Lemma fill_loop body (h : memory) lo p r l q ls off n es xs z src dst :
  turns body h lo r l src dst z ->
  (forall m m' w x, m ⊆ m' -> dst m w x -> dst m' w x) ->
  l <> lo -> h !! l = None -> h !! lo = None ->
  load h q = Some (VSlice (Some (ls, off, n))) ->
  h !! ls = Some (VArray es) -> (off + n <= length es)%nat ->
  Forall2 src (take n (drop off es)) xs ->
  get_path p r = Some (VSlice (Some (l, 0%nat, n))) ->
  forall k m ws,
    (length ws + k = n)%nat -> added h m lo -> m !! l = None ->
    Forall2 (dst m) ws (take (length ws) xs) ->
    exists m' ws',
      for_each (seq (length ws) k) (each_body body q (Ptr lo p))
        (filling h m lo r l (ws ++ replicate k z))
      = Ret (filling h m' lo r l ws', Val tt)
      /\ length ws' = n /\ added h m' lo /\ m' !! l = None
      /\ Forall2 (dst m') ws' xs.
Proof.
  intros Hbody Hmono Hne Hl Hlo Hq Hls Hlen Hxs Hp.
  assert (Hxn : length xs = n).
  { apply Forall2_length in Hxs. rewrite <- Hxs, length_take, length_drop. lia. }
  induction k as [|k IH]; intros m ws Hk Hadd Hml Hws; cbn [replicate seq for_each].
  { exists m, ws. rewrite app_nil_r. split_and!; try done; [lia|].
    by rewrite take_ge in Hws by lia. }
  set (i := length ws).
  assert (Hi : (i < n)%nat) by lia.
  destruct (lookup_lt_is_Some_2 xs i) as [x Hx]; [lia|].
  destruct (Forall2_lookup_r _ _ _ _ _ Hxs Hx) as (e & He & Hvx).
  rewrite lookup_take_lt, lookup_drop in He by done.
  destruct (Hbody m ws (replicate k z) (Ptr ls [Index (off + i)]) e x)
    as (m2 & w & E & Hadd2 & Hml2 & Hsub & Hw); try done.
  { unfold load. simpl. rewrite Hls. simpl. by rewrite He. }
  rewrite (bind_val _ _ _ (filling h (m ∪ m2) lo r l ((ws ++ [w]) ++ replicate k z)) tt);
    [|by rewrite (each_body_val _ _ _ _ _ _ _ ls off n)].
  replace (S i) with (length (ws ++ [w])) by (rewrite length_app; simpl; lia).
  apply IH; [rewrite length_app; simpl; lia|done|done|].
  replace (length (ws ++ [w])) with (S i) by (rewrite length_app; simpl; lia).
  rewrite (take_S_r _ _ _ Hx).
  apply Forall2_app; [|by repeat constructor].
  eapply Forall2_impl; [exact Hws|]. intros u y. by apply Hmono.
Qed.

(** The statement as a whole, up to what the elements of the new array hold. *)
Lemma make_each_val t body (h : memory) lo p q r w ls off n es xs src dst :
  (forall l r1, l <> lo -> h !! l = None -> turns body h lo r1 l src dst (zero t)) ->
  (forall m m' w x, m ⊆ m' -> dst m w x -> dst m' w x) ->
  h !! lo = None -> load h q = Some (VSlice (Some (ls, off, n))) ->
  h !! ls = Some (VArray es) -> (off + n <= length es)%nat ->
  Forall2 src (take n (drop off es)) xs ->
  get_path p r = Some w ->
  exists l m ws r1,
    make_each t body q (Ptr lo p) (<[lo := r]> h)
    = Ret (<[lo := r1]> (h ∪ <[l := VArray ws]> m), Val tt)
    /\ set_path p (VSlice (Some (l, 0%nat, n))) r = Some r1
    /\ l <> lo /\ h !! l = None /\ added h m lo /\ m !! l = None /\ length ws = n
    /\ Forall2 (dst m) ws xs.
Proof.
  intros Hbody Hmono Hlo Hq Hls Hlen Hxs Hp.
  destruct (alloc_val h lo r (VArray (replicate n (zero t)))) as (l & Ha & Hne & Hl).
  destruct (set_path_total p (VSlice (Some (l, 0%nat, n))) r w Hp) as [r1 Hr1].
  destruct (fill_loop body h lo p r1 l q ls off n es xs (zero t) src dst
              (Hbody l r1 Hne Hl) Hmono Hne Hl Hlo Hq Hls Hlen Hxs (get_set_path _ _ _ _ Hr1)
              n ∅ [] eq_refl (added_empty _ _) (lookup_empty _) (List.Forall2_nil _))
    as (m & ws & E & Hn & Hadd & Hml & Hws).
  exists l, m, ws, r1. split_and!; try done.
  unfold make_each. fold (each_body body q (Ptr lo p)).
  erewrite bind_val; [|apply deref_val; by apply load_insert].
  cbn [len]. unfold make.
  erewrite bind_val; [|by erewrite bind_val; [|exact Ha]].
  erewrite bind_val; [|by apply assign_val].
  unfold filling in E. cbn [app length] in E. rewrite insert_empty in E.
  rewrite <- E. by rewrite (insert_union_singleton_r h).
Qed.

Lemma make_each_copies t body : copies t body -> copies_set (Slice t) (make_each t body).
Proof.
  intros Hbody h lo p q r v w x Hv Hx Hlo Hp Hnil.
  destruct (view_slice _ _ _ _ Hx Hnil) as (ls & off & n & es & xs & -> & Hls & Hlen & Hxs & ->).
  destruct (make_each_val t body h lo p q r w ls off n es xs
              (fun v x => view h t v = Some x) (fun m w x => view m t w = Some x))
    as (l & m & ws & r1 & E & Hr1 & Hne & Hl & [Hd Hm] & Hml & Hn & Hws); try done.
  { intros l r1 Hne Hl m ws zs q0 v x ? ? ? ?.
    by eapply make_each_turn. }
  { intros m m' u y. apply view_mono. }
  { by apply mapM_Some. }
  exists (<[l := VArray ws]> m), r1, (VSlice (Some (l, 0%nat, n))). split_and!; try done.
  - by apply map_disjoint_insert_l.
  - by rewrite lookup_insert_ne.
  - simpl. rewrite lookup_insert_eq, decide_True by lia. rewrite drop_0, take_ge by lia.
    apply mapM_Some in Hws.
    by erewrite mapM_option_mono;
      [|intros u y _; apply view_mono, insert_subseteq, Hml|exact Hws].
Qed.

Lemma make_copy_copies t : flat t = true -> copies_set (Slice t) (make_copy t).
Proof. intros Hflat. by apply make_each_copies, copy_value_copies. Qed.

Lemma make_map_copies t : flat t = true -> copies_set (MapOf t) make_map.
Proof.
  intros Hflat h lo p q r v w x Hv Hx Hlo Hp Hnil.
  destruct v as [|[]|[]|[l|]| |]; try done. simpl in Hx.
  destruct (h !! l) as [[| | | |es|]|] eqn:El; try done.
  destruct (mapM _ es) as [xs|] eqn:Exs; simpl in Hx; [|done]. injection Hx as <-.
  destruct (alloc_val h lo r (VStruct es)) as (l' & Ha & Hne & Hl').
  destruct (set_path_total p (VMap (Some l')) r w Hp) as [r1 Hr1].
  exists {[l' := VStruct es]}, r1, (VMap (Some l')). split_and!.
  - unfold make_map. erewrite bind_val; [|apply deref_val; by apply load_insert].
    lazy beta iota. erewrite bind_val; [|apply deref_val, load_insert; [done|unfold load; simpl; by rewrite El]].
    rewrite (bind_val _ _ _ _ _ Ha). erewrite assign_val by done.
    by rewrite <- insert_union_singleton_r.
  - by apply map_disjoint_singleton_l.
  - by rewrite lookup_singleton_ne.
  - done.
  - simpl. rewrite lookup_singleton_eq. erewrite mapM_option_mono; [done| |exact Exs].
    intros [k w'] y _. simpl. destruct (view h t w') as [z|] eqn:Ez; simpl; [|done].
    rewrite (view_mono ∅ _ t w' z (map_empty_subseteq _)); [done|by eapply view_flat].
Qed.

Lemma new_copy_copies t f : copies_ptr t f -> copies_set (Pointer t) (new_copy f).
Proof.
  intros Hf h lo p q r v w x Hv Hx Hlo Hp Hnil.
  destruct (view_pointer _ _ _ _ Hx Hnil) as (q0 & v0 & x0 & -> & Hq0 & Hx0 & ->).
  destruct (Hf (<[lo := r]> h) (Some q0) (XPtr x0)) as (m & c & E & Hd & Hc).
  { eapply view_mono; [by apply insert_subseteq|exact Hx]. }
  apply map_disjoint_insert_r in Hd as [Hm Hd].
  destruct (set_path_total p (VPtr c) r w Hp) as [r1 Hr1].
  exists m, r1, (VPtr c). split_and!; try done. unfold new_copy.
  erewrite bind_val; [|apply deref_ptr_val; by apply load_insert].
  rewrite (bind_val _ _ _ _ _ E), <- insert_union_l. by apply assign_val.
Qed.

Lemma deep_copy_copies t f : copies t f -> copies_ptr t (deep_copy t f).
Proof.
  intros Hf h [q|] x Hx.
  2:{ exists ∅, None. rewrite map_union_empty. split_and!; [done|apply map_disjoint_empty_l|done]. }
  destruct (view_pointer _ _ _ _ Hx eq_refl) as (q0 & v & y & [= <-] & Hv & Hy & ->).
  set (l := fresh (dom h)).
  assert (Hl : h !! l = None) by (apply not_elem_of_dom, is_fresh).
  destruct (Hf h l [] q (zero t) v (zero t) y Hv Hy Hl eq_refl I)
    as (m & r' & v' & E & Hd & Hm & [= ->] & Hv').
  exists (<[l := r']> m), (Some (Ptr l [])). split_and!.
  - unfold deep_copy, new. erewrite bind_val; [|by erewrite bind_val; [|done]].
    fold l. rewrite (bind_val _ _ _ _ _ E). by rewrite <- insert_union_r.
  - by apply map_disjoint_insert_l.
  - simpl. rewrite load_insert_eq. simpl.
    by rewrite (view_mono m _ _ _ _ (insert_subseteq _ _ _ Hm) Hv').
Qed.

(** ** Structs

    A generated [DeepCopyInto] has a statement for every field whose type is not
    flat, in the order of the fields. *)
Inductive covers : list (string * shape) -> list (string * action) -> Prop :=
| covers_nil : covers [] []
| covers_flat f t ts stmts :
    flat t = true -> covers ts stmts -> covers ((f, t) :: ts) stmts
| covers_stmt f t ts a stmts :
    copies_over t a -> covers ts stmts -> covers ((f, t) :: ts) ((f, a) :: stmts).

Definition view_fields (h : memory) (fs : list (string * val)) (nt : string * shape) :
    option (string * tree) :=
  w ← field_get nt.1 fs; x ← view h nt.2 w; Some (nt.1, x).

Lemma view_fields_mono m h fs fs' nt x :
  m ⊆ h -> field_get nt.1 fs' = field_get nt.1 fs ->
  view_fields m fs nt = Some x -> view_fields h fs' nt = Some x.
Proof.
  unfold view_fields. intros Hsub ->. destruct (field_get nt.1 fs) as [w|]; simpl; [|done].
  destruct (view m nt.2 w) as [y|] eqn:E; simpl; [|done].
  by rewrite (view_mono _ _ _ _ _ Hsub E).
Qed.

# # # #

#### WORK REQUEST:
Beginning at the line above with "destruct (lookup_lt_is_Some_2 xs" and finishing at the line with "as (m & ws & E & Hn & Hadd & Hml & Hws).", return each line exactly and return nothing else.

#### YOUR RESPONSE:
  destruct (lookup_lt_is_Some_2 xs i) as [x Hx]; [lia|].
  destruct (Forall2_lookup_r _ _ _ _ _ Hxs Hx) as (e & He & Hvx).
  rewrite lookup_take_lt, lookup_drop in He by done.
  destruct (Hbody m ws (replicate k z) (Ptr ls [Index (off + i)]) e x)
    as (m2 & w & E & Hadd2 & Hml2 & Hsub & Hw); try done.
  { unfold load. simpl. rewrite Hls. simpl. by rewrite He. }
  rewrite (bind_val _ _ _ (filling h (m ∪ m2) lo r l ((ws ++ [w]) ++ replicate k z)) tt);
    [|by rewrite (each_body_val _ _ _ _ _ _ _ ls off n)].
  replace (S i) with (length (ws ++ [w])) by (rewrite length_app; simpl; lia).
  apply IH; [rewrite length_app; simpl; lia|done|done|].
  replace (length (ws ++ [w])) with (S i) by (rewrite length_app; simpl; lia).
  rewrite (take_S_r _ _ _ Hx).
  apply Forall2_app; [|by repeat constructor].
  eapply Forall2_impl; [exact Hws|]. intros u y. by apply Hmono.
Qed.

(** The statement as a whole, up to what the elements of the new array hold. *)
Lemma make_each_val t body (h : memory) lo p q r w ls off n es xs src dst :
  (forall l r1, l <> lo -> h !! l = None -> turns body h lo r1 l src dst (zero t)) ->
  (forall m m' w x, m ⊆ m' -> dst m w x -> dst m' w x) ->
  h !! lo = None -> load h q = Some (VSlice (Some (ls, off, n))) ->
  h !! ls = Some (VArray es) -> (off + n <= length es)%nat ->
  Forall2 src (take n (drop off es)) xs ->
  get_path p r = Some w ->
  exists l m ws r1,
    make_each t body q (Ptr lo p) (<[lo := r]> h)
    = Ret (<[lo := r1]> (h ∪ <[l := VArray ws]> m), Val tt)
    /\ set_path p (VSlice (Some (l, 0%nat, n))) r = Some r1
    /\ l <> lo /\ h !! l = None /\ added h m lo /\ m !! l = None /\ length ws = n
    /\ Forall2 (dst m) ws xs.
Proof.
  intros Hbody Hmono Hlo Hq Hls Hlen Hxs Hp.
  destruct (alloc_val h lo r (VArray (replicate n (zero t)))) as (l & Ha & Hne & Hl).
  destruct (set_path_total p (VSlice (Some (l, 0%nat, n))) r w Hp) as [r1 Hr1].
  destruct (fill_loop body h lo p r1 l q ls off n es xs (zero t) src dst
              (Hbody l r1 Hne Hl) Hmono Hne Hl Hlo Hq Hls Hlen Hxs (get_set_path _ _ _ _ Hr1)
              n ∅ [] eq_refl (added_empty _ _) (lookup_empty _) (List.Forall2_nil _))
    as (m & ws & E & Hn & Hadd & Hml & Hws).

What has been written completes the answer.